Stored items:
(** C9. After [ModThreeFSM()], every registered state (there are exactly
    S0, S1 and S2) has a transition on both 0 and 1; hence every argument
    that passes the validation of [process_three_mod_input], a non-empty
    list of values each equal to 0 or 1, makes the call return, without
    any exception, a remainder among 0, 1 and 2. *)
Theorem process_three_mod_input_total h0 :
  ∃ self h m,
    ModThreeFSM_init h0 = (Ok self, h) ∧
    h !! self = Some (ObjFSM m) ∧
    (∀ n, is_Some (states m !! n) ↔ n ∈ ["S0"; "S1"; "S2"]) ∧
    (∀ n x b, states m !! n = Some x → is_bit b →
       ∃ t, State_get_next_state x (PyInt b) h = (Ok (Some t), h)) ∧
    (∀ l, l ≠ [] → Forall binary_value l →
       ∃ r h', process_three_mod_input self (PyList l) h = (Ok r, h') ∧
               (0 ≤ r ≤ 2)%Z).
Proof.
  destruct (ModThreeFSM_init_layout h0) as (self & s0 & s1 & s2 & h & Hinit & Hm).
  exists self, h, (mkFSM s0 (mod3_registry s0 s1 s2)).
  pose proof Hm as [Hself H0 H1 H2].
  split; [done|]. split; [done|]. cbn [states]. unfold mod3_registry.
  split; [|split].
  - intros n. rewrite !elem_of_cons, elem_of_nil. split.
    + intros [x Hx]. rewrite !lookup_insert_Some, lookup_singleton_Some in Hx.
      destruct Hx as [[<- _] | [_ [[<- _] | [_ [<- _]]]]]; auto 10.
    + intros [-> | [-> | [-> | []]]]; by eexists.
  - intros n x b Hx Hb. unfold mod3_state in *.
    rewrite !lookup_insert_Some, lookup_singleton_Some in Hx.
    destruct Hx as [[<- <-] | [_ [[<- <-] | [_ [<- <-]]]]];
      erewrite State_get_next_state_int by done;
      destruct Hb as [-> | ->]; by eexists.
  - intros l Hne Hl.
    destruct (mod3_process_three_mod_input h self s0 s1 s2 0 l)
      as (h' & Hrun & _); [done..|].
    eexists _, h'. split; [exact Hrun|].
    pose proof (Z.mod_pos_bound (horner 0 (int_values l)) 3). lia.
Qed.

Ltac table_row Hsrc Htgt :=
  split; [done|]; split; [done|];
  split; [by (cbn [states]; unfold mod3_registry; simplify_map_eq)|];
  split; [exact Hsrc|]; split; [done|]; split; [done|];
  split; [by erewrite State_get_next_state_int by exact Hsrc|];
  split; [exact Htgt|done].

(** C5. On a fresh [ModThreeFSM], for each registered state name among
    S0, S1, S2 and each bit: the state decodes (the integer after the
    first character of its name) to a remainder [r], it has a transition
    on the bit, and the target decodes to [(r * 2 + bit) mod 3]. *)
Theorem mod3_transition_table h0 n b :
  n ∈ ["S0"; "S1"; "S2"] →
  is_bit b →
  ∃ self h m src s r tgt t,
    ModThreeFSM_init h0 = (Ok self, h) ∧
    h !! self = Some (ObjFSM m) ∧
    states m !! n = Some src ∧
    h !! src = Some (ObjState s) ∧ name s = n ∧
    int_of_str (slice_from_1 (name s)) h = (Ok r, h) ∧
    State_get_next_state src (PyInt b) h = (Ok (Some tgt), h) ∧
    h !! tgt = Some (ObjState t) ∧
    int_of_str (slice_from_1 (name t)) h = (Ok ((r * 2 + b) mod 3)%Z, h).
Proof.
  intros Hn Hb.
  destruct (ModThreeFSM_init_layout h0) as (self & s0 & s1 & s2 & h & Hinit & Hm).
  pose proof Hm as [Hself H0 H1 H2]. unfold mod3_state in *.
  exists self, h, (mkFSM s0 (mod3_registry s0 s1 s2)).
  rewrite !elem_of_cons, elem_of_nil in Hn.
  pose (S0 := mkState "S0" true (<[1%Z := s1]> (<[0%Z := s0]> ∅))).
  pose (S1 := mkState "S1" true (<[1%Z := s0]> (<[0%Z := s2]> ∅))).
  pose (S2 := mkState "S2" true (<[1%Z := s2]> (<[0%Z := s1]> ∅))).
  destruct Hn as [-> | [-> | [-> | []]]]; destruct Hb as [-> | ->];
    [exists s0, S0, 0%Z, s0, S0; table_row H0 H0
    |exists s0, S0, 0%Z, s1, S1; table_row H0 H1
    |exists s1, S1, 1%Z, s2, S2; table_row H1 H2
    |exists s1, S1, 1%Z, s0, S0; table_row H1 H0
    |exists s2, S2, 2%Z, s1, S1; table_row H2 H1
    |exists s2, S2, 2%Z, s2, S2; table_row H2 H2].
Qed.

Lemma mod3_transition_table_witness :
  ∃ self h m src s r tgt t,
    ModThreeFSM_init ∅ = (Ok self, h) ∧
    h !! self = Some (ObjFSM m) ∧
    states m !! "S1" = Some src ∧
    h !! src = Some (ObjState s) ∧ name s = "S1" ∧
    int_of_str (slice_from_1 (name s)) h = (Ok r, h) ∧
    State_get_next_state src (PyInt 0) h = (Ok (Some tgt), h) ∧
    h !! tgt = Some (ObjState t) ∧
    int_of_str (slice_from_1 (name t)) h = (Ok ((r * 2 + 0) mod 3)%Z, h).
Proof.
  apply (mod3_transition_table ∅ "S1" 0%Z).
  - apply list_elem_of_In. cbn. auto.
  - by left.
Defined.

(** ** class ModThreeFSM: rejected arguments *)

Lemma binary_value_dec v : {binary_value v} + {¬ binary_value v}.
Proof.
  destruct v as [|b|z|s|l|l];
    try (right; intros [? | [? | [? ?]]]%binary_value_cases; discriminate).
  - left. apply binary_value_cases. eauto.
  - destruct (decide (z = 0%Z)) as [->|N0];
      [left; apply binary_value_cases; auto|].
    destruct (decide (z = 1%Z)) as [->|N1];
      [left; apply binary_value_cases; auto|].
    right. intros [? | [? | [? ?]]]%binary_value_cases; congruence.
Qed.

(** A list with an invalid element splits at the first one. *)
Lemma first_offending l :
  ¬ Forall binary_value l →
  ∃ pre v post, l = pre ++ v :: post ∧ Forall binary_value pre ∧ ¬ binary_value v.
Proof.
  induction l as [|v l IH]; intros Hl.
  - destruct Hl. constructor.
  - destruct (binary_value_dec v) as [Hv|Hv].
    + destruct IH as (pre & w & post & -> & Hpre & Hw).
      { intros Hall. apply Hl. by constructor. }
      exists (v :: pre), w, post. repeat split; [|done]. by constructor.
    + exists [], v, l. repeat split; [constructor|done].
Qed.

(** C7. [process_three_mod_input] raises the not-a-list [TypeError] for
    every argument that is not a list; the empty-input [ValueError] for the
    empty list; and, for every list holding an element that is not an
    integer equal to 0 or 1, a [TypeError] reporting the first such
    element.  In each case the heap after the call is the heap before it:
    no transition was made, and the machine's [current_state] is what it
    was. *)
Theorem process_three_mod_input_rejects self h :
  (∀ v, (∀ l, v ≠ PyList l) →
     process_three_mod_input self v h = (Raise (TypeError (SequenceNotAList v)), h)) ∧
  process_three_mod_input self (PyList []) h = (Raise (ValueError SequenceEmpty), h) ∧
  (∀ l, ¬ Forall binary_value l →
     ∃ pre v post e,
       l = pre ++ v :: post ∧ Forall binary_value pre ∧ ¬ binary_value v ∧
       (e = InputNotAnInteger v ∨ e = InputNotBinary v) ∧
       process_three_mod_input self (PyList l) h = (Raise (TypeError e), h)).
Proof.
  split; [|split].
  - intros v Hv. destruct v as [| | | |l|]; try done. by destruct (Hv l).
  - done.
  - intros l (pre & v & post & -> & Hpre & Hv)%first_offending.
    assert (∃ e, (e = InputNotAnInteger v ∨ e = InputNotBinary v) ∧
                 check_binary v h = (Raise (TypeError e), h)) as (e & He & Hchk)
      by (destruct (check_binary_Raise v h Hv); eauto).
    exists pre, v, post, e. repeat split; try done.
    unfold process_three_mod_input. apply bind_Raise.
    rewrite for_each_app.
    rewrite (bind_Ok _ _ _ _ _ (for_each_check_binary_Ok _ _ Hpre)).
    cbn [for_each]. by apply bind_Raise.
Qed.

(** ** Scenarios of the examples and tests *)

Example example_fsm_built :
  (example_fsm ∅).1 = Ok 4%positive.
Proof. vm_compute. reflexivity. Qed.

(** [example_fsm.py]: the input 1,0,1,0,1 (21 in binary) ends in S0,
    which is not accepting. *)
Example example_fsm_scenario :
  ((fsm <- example_fsm ;;
    final_state <- FSM_process_input fsm (ints [1; 0; 1; 0; 1]%Z) ;;
    s <- get_State final_state ;;
    accepting <- FSM_is_accepting fsm ;;
    ret (name s, accepting)) ∅).1 = Ok ("S0", false).
Proof. vm_compute. reflexivity. Qed.

(** Scenario C. *)
Example mod3_scenario_011 :
  ((m <- ModThreeFSM_init ;; process_three_mod_input m (ints [0; 1; 1]%Z)) ∅).1
  = Ok 0%Z.
Proof. vm_compute. reflexivity. Qed.

Example mod3_scenario_10 :
  ((m <- ModThreeFSM_init ;; process_three_mod_input m (ints [1; 0]%Z)) ∅).1
  = Ok 2%Z.
Proof. vm_compute. reflexivity. Qed.

(** [test_invalid_input_format]. *)
Example mod3_rejects_string :
  (m <- ModThreeFSM_init ;; process_three_mod_input m (PyStr "101")) ∅
  = (Raise (TypeError (SequenceNotAList (PyStr "101"))), (ModThreeFSM_init ∅).2).
Proof. vm_compute. reflexivity. Qed.

Example mod3_rejects_string_element :
  (m <- ModThreeFSM_init ;;
   process_three_mod_input m (PyList [PyInt 1; PyStr "0"; PyInt 1])) ∅
  = (Raise (TypeError (InputNotAnInteger (PyStr "0"))), (ModThreeFSM_init ∅).2).
Proof. vm_compute. reflexivity. Qed.

Example mod3_rejects_2 :
  (m <- ModThreeFSM_init ;; process_three_mod_input m (ints [1; 2; 1]%Z)) ∅
  = (Raise (TypeError (InputNotBinary (PyInt 2))), (ModThreeFSM_init ∅).2).
Proof. vm_compute. reflexivity. Qed.

(** Booleans are integers equal to 0 and 1, and are accepted:
    [True, False] reads as binary 10. *)
Example mod3_accepts_booleans :
  ((m <- ModThreeFSM_init ;;
    process_three_mod_input m (PyList [PyBool true; PyBool false])) ∅).1
  = Ok 2%Z.
Proof. vm_compute. reflexivity. Qed.

Lemma process_input_is_fold_witness :
  FSM_process_input 4%positive (ints [1; 0; 1; 0]%Z) (example_fsm ∅).2 =
    (Ok 2%positive,
     <[4%positive := ObjFSM (mkFSM 2%positive
         (<["S2" := 3%positive]> (<["S1" := 2%positive]> {["S0" := 1%positive]})))]>
       (example_fsm ∅).2).
Proof.
  refine (process_input_is_fold (example_fsm ∅).2 4%positive
            (mkFSM 1%positive
               (<["S2" := 3%positive]> (<["S1" := 2%positive]> {["S0" := 1%positive]})))
            [1; 0; 1; 0]%Z 2%positive _ _ _).
  - vm_compute. reflexivity.
  - discriminate.
  - vm_compute. reflexivity.
Defined.

Lemma process_input_no_transition_witness :
  FSM_process_input 4%positive (ints ([0] ++ 1 :: [0; 0])%Z) (test_fsm ∅).2 =
    (Raise (ValueError (NoTransition (PyInt 1) "S1")),
     <[4%positive := ObjFSM (mkFSM 2%positive
         (<["S2" := 3%positive]> (<["S1" := 2%positive]> {["S0" := 1%positive]})))]>
       (test_fsm ∅).2).
Proof.
  refine (process_input_no_transition (test_fsm ∅).2 4%positive
            (mkFSM 1%positive
               (<["S2" := 3%positive]> (<["S1" := 2%positive]> {["S0" := 1%positive]})))
            [0]%Z 1%Z [0; 0]%Z 2%positive (mkState "S1" true ∅) _ _ _ _).
  - vm_compute. reflexivity.
  - vm_compute. reflexivity.
  - vm_compute. reflexivity.
  - reflexivity.
Defined.

(** ** The registry invariant *)

(** A property of the heap that holds after the first part of a sequence
    and that the rest preserves holds at the end, whatever the outcome. *)
Lemma bind_heap {A B} (P : heap → Prop) (m : M A) (k : A → M B) h :
  P (m h).2 →
  (∀ a h1, m h = (Ok a, h1) → P (k a h1).2) →
  P (bind m k h).2.
Proof.
  unfold bind. destruct (m h) as [[a|e] h1]; cbn; intros H1 H2; [|done].
  by apply H2.
Qed.

Lemma check_isinstance_State_heap x e h : (check_isinstance_State x e h).2 = h.
Proof. unfold check_isinstance_State. by destruct (isinstance_State h x). Qed.

Lemma check_isinstance_State_inv x e h a h1 :
  check_isinstance_State x e h = (Ok a, h1) → h1 = h.
Proof.
  unfold check_isinstance_State. destruct (isinstance_State h x); by intros [=].
Qed.

Lemma dict_get_heap d key h : (dict_get d key h).2 = h.
Proof. unfold dict_get. by destruct (hashable key). Qed.

Lemma State_get_next_state_heap x v h : (State_get_next_state x v h).2 = h.
Proof.
  unfold State_get_next_state, bind.
  destruct (get_State x h) as [[s|e] h1] eqn:Hg.
  - apply get_State_inv in Hg as [_ ->]. apply dict_get_heap.
  - cbn. by rewrite <- (get_State_heap h x), Hg.
Qed.

Lemma State_get_next_state_inv x v h t h1 :
  State_get_next_state x v h = (Ok (Some t), h1) →
  h1 = h ∧ ∃ s sym, h !! x = Some (ObjState s) ∧ transitions s !! sym = Some t.
Proof.
  unfold State_get_next_state, bind.
  destruct (get_State x h) as [[s|e] h2] eqn:Hg; [|done].
  apply get_State_inv in Hg as [Hs ->].
  unfold dict_get. destruct (hashable v); [|done].
  unfold ret. intros [= Ht <-]. split; [done|].
  destruct (int_value v) as [z|]; [|done]. cbn in Ht. eauto.
Qed.

Lemma current_state_registered_init h x self h' :
  FSM_init x h = (Ok self, h') → current_state_registered h' self.
Proof.
  unfold FSM_init, bind.
  destruct (check_isinstance_State _ _ h) as [[[]|e] h1] eqn:Hc; [|done].
  apply check_isinstance_State_inv in Hc as ->.
  destruct (get_State x h) as [[s|e] h1] eqn:Hg; [|done].
  apply get_State_inv in Hg as [Hs ->].
  unfold alloc. intros [= <- <-].
  eexists. split; [apply lookup_insert_eq|].
  exists (name s). cbn. apply lookup_singleton_eq.
Qed.

Lemma current_state_registered_add_state h self state :
  current_state_registered h self →
  current_state_registered (FSM_add_state self state h).2 self.
Proof.
  intros Hinv. unfold FSM_add_state.
  apply bind_heap; [by rewrite check_isinstance_State_heap|].
  intros [] h1 ->%check_isinstance_State_inv.
  apply bind_heap; [by rewrite get_State_heap|].
  intros s h1 [Hs ->]%get_State_inv.
  apply bind_heap; [by rewrite get_FSM_heap|].
  intros m h1 [Hm ->]%get_FSM_inv.
  case_bool_decide as Hdup; [done|]. cbn.
  destruct Hinv as (m' & Hm' & n & Hn).
  assert (m' = m) as -> by congruence.
  eexists. split; [apply lookup_insert_eq|].
  exists n. cbn. rewrite lookup_insert_ne; [done|].
  intros <-. apply Hdup. eauto.
Qed.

What this task involves: All lines above from the one containing "Ltac table_row Hsrc" to the one containing "rewrite !elem_of_cons, elem_of_nil in Hn." must be repeated exactly, both lines included, and no others.

Answer for the task:
Ltac table_row Hsrc Htgt :=
  split; [done|]; split; [done|];
  split; [by (cbn [states]; unfold mod3_registry; simplify_map_eq)|];
  split; [exact Hsrc|]; split; [done|]; split; [done|];
  split; [by erewrite State_get_next_state_int by exact Hsrc|];
  split; [exact Htgt|done].

(** C5. On a fresh [ModThreeFSM], for each registered state name among
    S0, S1, S2 and each bit: the state decodes (the integer after the
    first character of its name) to a remainder [r], it has a transition
    on the bit, and the target decodes to [(r * 2 + bit) mod 3]. *)
Theorem mod3_transition_table h0 n b :
  n ∈ ["S0"; "S1"; "S2"] →
  is_bit b →
  ∃ self h m src s r tgt t,
    ModThreeFSM_init h0 = (Ok self, h) ∧
    h !! self = Some (ObjFSM m) ∧
    states m !! n = Some src ∧
    h !! src = Some (ObjState s) ∧ name s = n ∧
    int_of_str (slice_from_1 (name s)) h = (Ok r, h) ∧
    State_get_next_state src (PyInt b) h = (Ok (Some tgt), h) ∧
    h !! tgt = Some (ObjState t) ∧
    int_of_str (slice_from_1 (name t)) h = (Ok ((r * 2 + b) mod 3)%Z, h).
Proof.
  intros Hn Hb.
  destruct (ModThreeFSM_init_layout h0) as (self & s0 & s1 & s2 & h & Hinit & Hm).
  pose proof Hm as [Hself H0 H1 H2]. unfold mod3_state in *.
  exists self, h, (mkFSM s0 (mod3_registry s0 s1 s2)).
  rewrite !elem_of_cons, elem_of_nil in Hn.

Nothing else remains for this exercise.